SOS Stratford

 

 

Instead of working towards a mediated solution that would have prevented our neighbourhood from becoming a mini-Mississauga, Councillors Vassilakos, Ingram, Burbach, Henderson, Beatty, Bunting, and mayor Mathieson voted to approve this project.

Mike Sullivan

It is my assumption that the report (which is secret as I write this) will recommend to the planning and heritage committee that the developer’s revised proposal be approved, and that necessary zoning and Official Plan amendments be made.

Firstly, I am not a resident of the area. So I cannot be accused of Nimbyism, as my comments are not related to any impact on me or my property. However, there will be significant impacts on the adjacent residents. There will be almost no sunlight in the winter months, and instead of a neighbour’s backyard, people will now have a 47 car parking lot as their immediate adjacency.

Normally, in low density residential areas of Stratford, residences expect the noise and light nuisance of vehicles to be in the front of their properties. The proposal will mean that a presumably lighted parking lot will be their back neighbour. This is a significant change. The lot will be plowed in winter, and the noise and lights from a plow will certainly be a nuisance they have not experienced before. Plows are expected in the front. Not in the back. And there is no provision of a location to put the snow, so it will need to be loaded onto a truck and trucked away, with all the noise and commotion, again in a backyard area. Again, a significant adverse effect. But perhaps the planning department has redefined significant adverse impacts to be only those impacts felt in spring summer and fall. That would require some stretch to do so.
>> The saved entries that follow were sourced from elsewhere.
Lemma default_rng_rejects (p : MonteCarloParameters) :
  ~ seed_accepted p -> default_rng (seed p) = inl (ValueError msg_seed).
Proof.
  unfold seed_accepted, default_rng. destruct (seed p) as [s|]; [|tauto].
  intros Hs. destruct (Z.ltb_spec s 0); [reflexivity | lia].
Qed.

Lemma simulate_paths_returns (junk shocks : nat -> nat -> R) (p : MonteCarloParameters) :
  validate p = inr tt -> seed_accepted p ->
  simulate_paths junk shocks p = inr (path_matrix junk shocks p).
Proof.
  intros Hv Hseed. unfold simulate_paths. rewrite Hv. simpl.
  rewrite (default_rng_accepts p Hseed).
  apply validate_paths_inr in Hv. destruct Hv as (_ & _ & _ & _ & Hs).
  rewrite float_div_ok by (apply not_0_IZR; lia).
  reflexivity.
Qed.

Lemma simulate_paths_bad_seed (junk shocks : nat -> nat -> R) (p : MonteCarloParameters) :
  validate p = inr tt -> ~ seed_accepted p ->
  simulate_paths junk shocks p = inl (ValueError msg_seed).
Proof.
  intros Hv Hseed. unfold simulate_paths. rewrite Hv. simpl.
  rewrite (default_rng_rejects p Hseed). reflexivity.
Qed.


Lemma validate_two_paths : validate two_paths = inr tt.
Proof. apply validate_paths_inr. simpl. repeat split; try lra; lia. Qed.

Lemma seed_two_paths : seed_accepted two_paths.
Proof. unfold seed_accepted. simpl. lia. Qed.

Lemma validate_negative_seed : validate negative_seed = inr tt.
Proof. apply validate_paths_inr. simpl. repeat split; try lra; lia. Qed.





(** ** Shapes *)









(** ** The estimator *)







End monte_carlo_facts.

(** * Further properties of the lattice *)

Module lattice_facts.
Import binomial_model binomial_facts lattice_terms.

(** ** Without volatility *)

Lemma exp_le_iff (a b : R) : exp a <= exp b <-> a <= b.
Proof.
  split; intros H.
  - destruct (Rle_dec a b) as [Hab|Hab]; [exact Hab|].
    assert (exp b < exp a) by (apply exp_increasing; lra). lra.
  - destruct H as [H|H]; [left; apply exp_increasing, H | rewrite H; lra].
Qed.



(** ** The European price as an expectation *)

Lemma sum_shift (f : nat -> R) (N : nat) :
  sum_f_R0 f (S N) = f 0%nat + sum_f_R0 (fun i => f (S i)) N.
Proof.
  induction N as [|N IH].
  - simpl. reflexivity.
  - rewrite tech5, IH. simpl. ring.
Qed.

Lemma C_zero (n : nat) : C n 0 = 1.
Proof.
  unfold C. rewrite Nat.sub_0_r. simpl fact. simpl INR. field.
  apply INR_fact_neq_0.
Qed.

Lemma C_diag (n : nat) : C n n = 1.
Proof.
  unfold C. rewrite Nat.sub_diag. simpl fact. simpl INR. field.
  apply INR_fact_neq_0.
Qed.

Lemma expectation_step (p q : R) (k : nat) (a : nat -> R) :
  sum_f_R0 (fun i => C (S k) i * p ^ i * q ^ (S k - i) * a i) (S k) =
  p * sum_f_R0 (fun i => C k i * p ^ i * q ^ (k - i) * a (S i)) k
  + q * sum_f_R0 (fun i => C k i * p ^ i * q ^ (k - i) * a i) k.
Proof.
  destruct k as [|k].
  - simpl. rewrite !C_zero, !C_diag. ring.
  - rewrite sum_shift.
    rewrite (tech5 (fun i => C (S (S k)) (S i) * p ^ S i * q ^ (S (S k) - S i) * a (S i))).
    rewrite (tech5 (fun i => C (S k) i * p ^ i * q ^ (S k - i) * a (S i))).
    rewrite (sum_shift (fun i => C (S k) i * p ^ i * q ^ (S k - i) * a i)).
    rewrite !C_zero, !C_diag, !Nat.sub_diag, !Nat.sub_0_r.
    rewrite (sum_eq (fun i => C (S (S k)) (S i) * p ^ S i * q ^ (S (S k) - S i) * a (S i))
               (fun i => (C (S k) i * p ^ i * q ^ (S k - i) * a (S i)) * p
                         + (C (S k) (S i) * p ^ S i * q ^ (S k - S i) * a (S i)) * q)).
    + rewrite sum_plus, <- !scal_sum.
      simpl pow. ring.
    + intros i Hi. rewrite <- (pascal (S k) i) by lia.
      replace (S (S k) - S i)%nat with (S (S k - S i)) by lia.
      replace (S k - i)%nat with (S (S k - S i)) by lia.
      simpl pow. ring.
Qed.

Lemma european_rounds_length (disc prob : R) (k : nat) (v : list R) :
  List.length (Nat.iter k (european_round disc prob) v) = (List.length v - k)%nat.
Proof.
  induction k as [|k IH]; simpl.
  - lia.
  - rewrite european_round_length, IH. lia.
Qed.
Secondly, as a member of the Energy and Environment Committee, I was heartened by the decision of the Infrastructure, Transportation and Safety Committee to recommend a 30% reduction in greenhouse gas emissions by the city of Stratford by 2030. We have a little over 8 years to do that. Almost 50% of our emissions are in heating and cooling buildings. As the report of the climate change coordinator, also approved by the ITS committee, repeatedly noted, development works against that goal, unless that development is carbon neutral. This proposal certainly is not. It is not proposed to be a passively heated and cooled edifice, so presumably it will depend on Natural Gas, a fossil fuel to heat it. And a significant amount of electricity to cool it. The plans do not, so far as I can determine, stipulate its energy use.

Thirty-Nine percent of our emissions are from the use of internal combustion engines in our transportation sector. The plan is to eliminate those in favour of electric vehicles. But how can you do that if you do not provide places to charge those vehicles. There are no such plans in this development. The building code had been amended to force new developments to provide access for charging, but one presumes in a fit of pique, our Premier eliminated that requirement, presumably to give developers such as this one an easier ride in the near term.
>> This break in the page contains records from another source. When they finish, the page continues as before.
(** * SignCTRL: the rank/failover state machine and its message loop

    A shallow embedding of [types/signctrled.go] (the [BaseSignCtrled] state
    machine) and of the main loop [run] of [privval/sc_file.go], followed by
    the properties of both that the specification states.

    Conventions.
    - Go's [int] (64 bits on the targets SignCTRL is built for) and [int64]
      are integers of [Z] with the two's-complement wrap-around of [++] and
      [--] written out ([GoInt.wrap]).
    - A method with a pointer receiver is a computation in the monad [M]:
      it reads and updates the receiver and appends to a trace.  The trace is
      ghost data: it records every method entry and every call on the logger,
      so that "this call invoked [Promote] once" is a statement about it.
    - Go's [error] is [option Err]; [nil] is [None].  The three sentinel
      errors are compared by identity in the source, hence constructors. *)

From Stdlib Require Import ZArith List String Bool Lia.
Import ListNotations.
Local Open Scope Z_scope.

(** ** Machine integers *)

Module GoInt.

Definition min_int : Z := - 2 ^ 63.
Definition max_int : Z := 2 ^ 63 - 1.

(** The value a 64-bit signed register holds after an arithmetic result [z]. *)
Definition wrap (z : Z) : Z := (z + 2 ^ 63) mod 2 ^ 64 - 2 ^ 63.

Definition in_range (z : Z) : Prop := min_int <= z <= max_int.

End GoInt.

(** ** Errors *)

(** [ErrThresholdExceeded], [ErrMustShutdown] and [ErrCounterLocked] are the
    package-level values of [signctrled.go]; [ErrOther] stands for any other
    error value (one made by [fmt.Errorf], say), which is identical to none
    of the three. *)
Inductive Err : Type :=
| ErrThresholdExceeded
| ErrMustShutdown
| ErrCounterLocked
| ErrOther (msg : string).

Definition error : Type := option Err.

Definition Err_eqb (a b : Err) : bool :=
  match a, b with
  | ErrThresholdExceeded, ErrThresholdExceeded => true
  | ErrMustShutdown, ErrMustShutdown => true
  | ErrCounterLocked, ErrCounterLocked => true
  | ErrOther x, ErrOther y => String.eqb x y
  | _, _ => false
  end.


(** ** Traces *)

Inductive Method : Type :=
| MLockCounter | MUnlockCounter
| MMissed | MOnMissedTooMany | MReset | MPromote | MOnPromote.

Inductive Event : Type :=
| Enter (m : Method)
| LogInfo (format : string) (args : list Z)
| LogDebug (format : string) (args : list Z).

Definition isEnter (m : Method) (e : Event) : bool :=
  match e, m with
  | Enter MLockCounter, MLockCounter
  | Enter MUnlockCounter, MUnlockCounter
  | Enter MMissed, MMissed
  | Enter MOnMissedTooMany, MOnMissedTooMany
  | Enter MReset, MReset
  | Enter MPromote, MPromote
  | Enter MOnPromote, MOnPromote => true
  | _, _ => false
  end.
And I note that the proposal is for asphalt paving on the parking surface. No porous surface here, as is recommended by environmentalists to minimize runoff. Anyone who saw the flooding at the golf course and in Devon Park a few weeks ago know that climate change means we have to pay attention to how much runoff we allow. This developer plans to use the cheapest method and let the city storm sewers deal with the runoff. Finally, as has been noted, this is not only a ‘stable residential area’, but it is a heritage corridor. I understand the attempt to preserve some of the look, by having pitched rooflines, but the effect of one or more large stacked townhouse buildings will certainly be different than the 2 storey detached dwellings of most of the rest of the heritage corridor. Council should think long and hard about the look and feel of Stratford as people enter it. It wouldn’t have been designated as a ‘heritage’ corridor, if there weren’t some vision of a council in the past that the look and feel of entering Stratford was an important part of the character of the place.

Stratford is a tourist place. Tourists come, not just to see a play, but to feel and experience a heritage town.

This would be the first ever high density zoning in Stratford. At present there are no high density areas so zoned. The words of the policy suggest that high density zoning should be used in a transitional way, with a gradually increasing density around it to lessen the severity of the change. There is no such transition here. On all sides of this development are low density developments. There is no stepping into this with medium density around it. I understand the necessity, given the climate change emergency, to intensify the zoning and stop building sprawl. But it should be done in a thoughtful, planned way, not merely willy-nilly agreeing to any high density proposal that comes along simply because we need to intensify. I reiterate my warning of last time, that once this portion of a heritage corridor is zoned for high density, and the changes are made to the official plan to permit it, others will seek the same zoning on the same corridors. Council will be powerless to stop them. The Ontario Land Tribunal will examine this decision and declare that all stable residential areas on heritage corridors can be rezoned high density.

I urge council to reject this demand, and to examine the whole of the built form of Stratford, perhaps in the context of the upcoming Official Plan review, and thoughtfully place higher density developments in areas that make sense, with appropriate transitions from lower density, stable residential areas. I also urge that council heed the advice of the climate change coordinator and view all its decisions, especially planning decisions, with a climate change emergency lens, to ensure that we aren’t baking in 50 or 100 years of emissions and other environmental issues into the next wave of building.